Эстафета борьбы против царизма оружием печатного слова переходила от поколения к поколению российских революционеров. И конечно, от десятилетия к десятилетию у властей все больше было оснований опасаться всеразрушительных действий типографических снарядов.

Потому власти возмущались, нервничали так сильно и в тот августовский день 1893 года, когда господин Агатицкий прислал совершенно секретную бумагу за № 208 о выезде Владимира Ильича Ульянова из Самары в Москву; а особенно когда пристав 2-го участка Яузской части города Москвы обнаружил в квартире родственников Ульянова таинственный аппарат большого формата…

Кто, скажите, мог дать властям гарантию, что эстафету борьбы с царизмом не примет теперь именно он, Владимир Ульянов? Никто такую гарантию властям не давал и дать не мог. А сами власти достаточно хорошо помнили события последнего месяца 1887 года в императорском Казанском университете, о которых известно стало даже в Санкт-Петербурге.

Студенты-бунтари устроили тогда в актовом зале университета бурную сходку. Владимир Ульянов, студент первого курса юридического факультета, являлся ее деятельнейшим участником. «Находился в первых рядах собравшихся, был очень возбужден, чуть ли не со сжатыми кулаками», – отмечало местное начальство.

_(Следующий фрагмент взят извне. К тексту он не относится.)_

Lemma decodeFuel_encode (s : string) (fuel : nat) :
  String.length (encodeURIComponent s) < fuel →
  decodeFuel fuel (encodeURIComponent s) = Some s.
Proof.
  revert fuel. induction s as [|a s IH]; intros fuel Hf.
  { destruct fuel; [cbn in Hf; lia | done]. }
  assert (Hlt := nat_of_ascii_lt a).
  assert (nat_of_ascii a / 16 < 16) as Hhi
    by (apply Nat.Div0.div_lt_upper_bound; lia).
  assert (nat_of_ascii a mod 16 < 16) as Hlo
    by (apply Nat.mod_upper_bound; lia).
  rewrite encodeURIComponent_cons in *. destruct (unreserved a) eqn:Hu.
  - destruct fuel as [|fuel]; [cbn in Hf; lia |]. cbn in Hf.
    cbn [decodeFuel].
    rewrite bool_decide_eq_false_2 by by apply unreserved_not_percent.
    rewrite IH by lia. done.
  - destruct fuel as [|fuel]; [cbn in Hf; lia |]. cbn in Hf.
    cbn [decodeFuel]. rewrite bool_decide_eq_true_2 by done.
    rewrite !unhex_hexDigit by done.
    assert (decodeFuel fuel (encodeURIComponent s) = Some s) as ->
      by (apply IH; lia).
    by rewrite ascii_of_halves.
Qed.

Lemma decodeSegment_encode (s : string) :
  decodeSegment (encodeURIComponent s) = Some s.
Proof. apply decodeFuel_encode. lia. Qed.

Lemma encode_urlSafe (s : string) :
  allBytes urlSafe (encodeURIComponent s) = true.
Proof.
  induction s as [|a s IH]; [done |].
  assert (Hlt := nat_of_ascii_lt a).
  rewrite encodeURIComponent_cons. destruct (unreserved a) eqn:Hu.
  - cbn [allBytes]. unfold urlSafe at 1. by rewrite Hu, IH.
  - cbn [allBytes]. rewrite IH. unfold urlSafe at 2 3.
    rewrite !unreserved_hexDigit.
    + reflexivity.
    + apply Nat.mod_upper_bound; lia.
    + apply Nat.Div0.div_lt_upper_bound; lia.
Qed.

Lemma allBytes_app (P : ascii → bool) (a b : string) :
  allBytes P (a +:+ b) = allBytes P a && allBytes P b.
Proof.
  induction a as [|x a IH]; [done |].
  rewrite string_app_cons. cbn [allBytes]. by rewrite IH, andb_assoc.
Qed.

(** X11.  Opening an encounter from the history: the path is [/consult/]
    followed by one segment; the segment is made of unreserved bytes and
    percent signs only, so that no slash, question mark or hash of the id
    survives in it; it decodes back to the id, and so two encounters
    never share a path. *)
Theorem history_path_names_one_encounter (id : string) :
  History.handleOpen id = "/consult/" +:+ encodeURIComponent id
  ∧ allBytes urlSafe (encodeURIComponent id) = true
  ∧ (∀ before after (c : ascii),
       encodeURIComponent id = before +:+ String c after →
       c ≠ "/"%char ∧ c ≠ "?"%char ∧ c ≠ "#"%char)
  ∧ decodeSegment (encodeURIComponent id) = Some id
  ∧ (∀ id', History.handleOpen id = History.handleOpen id' → id = id').
Proof.
  split; [done |]. split; [apply encode_urlSafe |]. split; [|split].
  - intros before after c Heq.
    assert (Hs := encode_urlSafe id). rewrite Heq, allBytes_app in Hs.
    apply andb_true_iff in Hs as [_ Hs]. cbn [allBytes] in Hs.
    apply andb_true_iff in Hs as [Hc _].
    repeat split; intros ->; vm_compute in Hc; done.
  - apply decodeSegment_encode.
  - intros id' Heq. unfold History.handleOpen in Heq.
    apply String.app_inj in Heq.
    assert (Some id = Some id') as [=]; [|done].
    by rewrite <- !decodeSegment_encode, Heq.
Qed.

(** ** The entry page *)



(** ** The history list *)

Lemma rowsOf_children (b : nat → bool) (l : list History.Encounter) :
  rowsOf (mjoin (imap (λ idx e,
                         History.Row e
                         :: (if b idx then [History.Divider] else []))
                   l))
  = l.
Proof.
  revert b. induction l as [|e l IH]; intros b; [done |].
  cbn [imap mjoin list_join]. unfold rowsOf in *.
  destruct (b 0); cbn; f_equal; apply (IH (b ∘ S)).
Qed.

Lemma dividersOf_children (b : nat → bool) (n k : nat)
    (l : list History.Encounter) :
  n = k + length l →
  (∀ idx, b idx = bool_decide (k + idx ≠ n - 1)) →
  dividersOf (mjoin (imap (λ idx e,
                             History.Row e
                             :: (if b idx then [History.Divider] else []))
                       l))
  = length l - 1.
Proof.
  revert b k. induction l as [|e l IH]; intros b k Hn Hb; [done |].
  cbn [imap mjoin list_join]. cbn [length] in Hn.
  assert (dividersOf
            (mjoin (imap ((λ idx e0,
                             History.Row e0
                             :: (if b idx then [History.Divider] else []))
                          ∘ S) l))
          = length l - 1) as Hrest.
  { apply (IH (b ∘ S) (S k)); [lia |].
    intros idx. cbn. rewrite Hb.
    by replace (k + S idx) with (S (k + idx)) by lia. }
  set (rest := mjoin _) in *. rewrite Hb.
  destruct (decide (length l = 0)) as [Hl|Hl].
  - rewrite bool_decide_eq_false_2 by lia.
    cbn [app dividersOf length]. rewrite Hrest. lia.
  - rewrite bool_decide_eq_true_2 by lia.
    cbn [app dividersOf length]. rewrite Hrest. lia.
Qed.

Lemma children_separated (b : nat → bool) (n k : nat)
    (l : list History.Encounter) :
  n = k + length l →
  (∀ idx, b idx = bool_decide (k + idx ≠ n - 1)) →
  mjoin (imap (λ idx e,
                 History.Row e
                 :: (if b idx then [History.Divider] else []))
           l)
  = separated l.
Proof.
  revert b k. induction l as [|e l IH]; intros b k Hn Hb; [done |].
  cbn [imap mjoin list_join]. cbn [length] in Hn.
  assert (mjoin (imap ((λ idx e0,
                          History.Row e0
                          :: (if b idx then [History.Divider] else []))
                       ∘ S) l)
          = separated l) as Hrest.
  { apply (IH (b ∘ S) (S k)); [lia |].
    intros idx. cbn. rewrite Hb.
    by replace (k + S idx) with (S (k + idx)) by lia. }
  set (rest := mjoin _) in *. clearbody rest. subst rest.
  rewrite Hb. destruct l as [|e' l']; cbn [length] in Hn.
  - by rewrite bool_decide_eq_false_2 by lia.
  - by rewrite bool_decide_eq_true_2 by lia.
Qed.

(** X13.  The history list: the rows of the encounters with one divider
    between each two, that is one row per encounter, in the order
    received, and a divider after every row but the last, so that [n]
    encounters give [n - 1] dividers and none trails.  The title of a row
    is never empty: a complaint that is missing, empty or blank gives
    way to the placeholder.  A red triage level always raises the flag,
    whatever [needsAttention] says, and so does [needsAttention] for any
    triage level.  While loading only the spinner stands for the list;
    without data the page shows the empty state, next to the error
    banner when the fetch failed. *)
Theorem history_rows (encounters : list History.Encounter) :
  History.items encounters = separated encounters
  ∧ rowsOf (History.items encounters) = encounters
  ∧ dividersOf (History.items encounters) = length encounters - 1
  ∧ (∀ e, e ∈ encounters →
       History.primary e ≠ ""
       ∧ (or_default (trim <$> History.chiefComplaint e) "" = "" →
          History.primary e = "主訴未入力")
       ∧ (History.triageLevel e = Some History.red →
          History.showFlag e = true)
       ∧ (History.needsAttention e = Some true →
          History.showFlag e = true))
  ∧ (∀ data error, History.page data error true
                   = (if error then [History.ErrorBanner] else [])
                     ++ [History.Spinner])
  ∧ (∀ error, History.page None error false
              = (if error then [History.ErrorBanner] else [])
                ++ [History.EmptyState])
  ∧ (encounters ≠ [] →
     History.page (Some encounters) false false
     = [History.ListOf (History.items encounters)]).
Proof.
  split.
  { apply (children_separated _ (length encounters) 0); done. }
  split; [apply rowsOf_children |]. split.
  { apply (dividersOf_children _ (length encounters) 0); done. }
  split; [|split; [|split]].
  - intros e _. unfold History.primary, History.showFlag.
    split; [|split; [|split]].
    + destruct (trim <$> History.chiefComplaint e) as [t|]; cbn; [|done].
      unfold or_else. by case_bool_decide.
    + destruct (trim <$> History.chiefComplaint e) as [t|]; cbn; [|done].
      unfold or_else. by case_bool_decide.
    + intros ->. apply orb_true_r.
    + by intros ->.
  - by intros data [].
  - by intros [].
  - intros Hne. unfold History.page. cbn.
    rewrite bool_decide_eq_false_2; [done |]. by destruct encounters.
Qed.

Но, кроме сжатых кулаков, у студентов в руках, оказывается, было и… оружие. Да, да: оружие слова. Они составили и вручили ректору листовку-петицию весьма недвусмысленного содержания. Они возмущались порядками, царящими не только в университетских стенах, но во всей России. «Собрало нас сюда, – заявляли студенты в листовке, – не что иное, как сознание невозможности всех условий, в которые поставлена русская жизнь вообще…» О порядках не только университетских пеклись Ульянов и его товарищи. Листовка призывала «обратить внимание общества на общеполитические условия в России».

Разве это не было продолжением эстафеты, начатой еще Радищевым, декабристами, Герценом, Белинским, Чернышевским?! Потому власти и действовали так строго, так решительно. В ночь с 4 на 5 декабря 1887 года за спиной Владимира Ульянова впервые захлопнулась тяжелая дверь тюремной камеры. После тюрьмы – ссылка, почти годичное пребывание в деревне Кокушкино, Казанской губернии, под негласным надзором полиции. А потом…

К счастью, власти не сразу узнали, что делал Владимир Ульянов потом.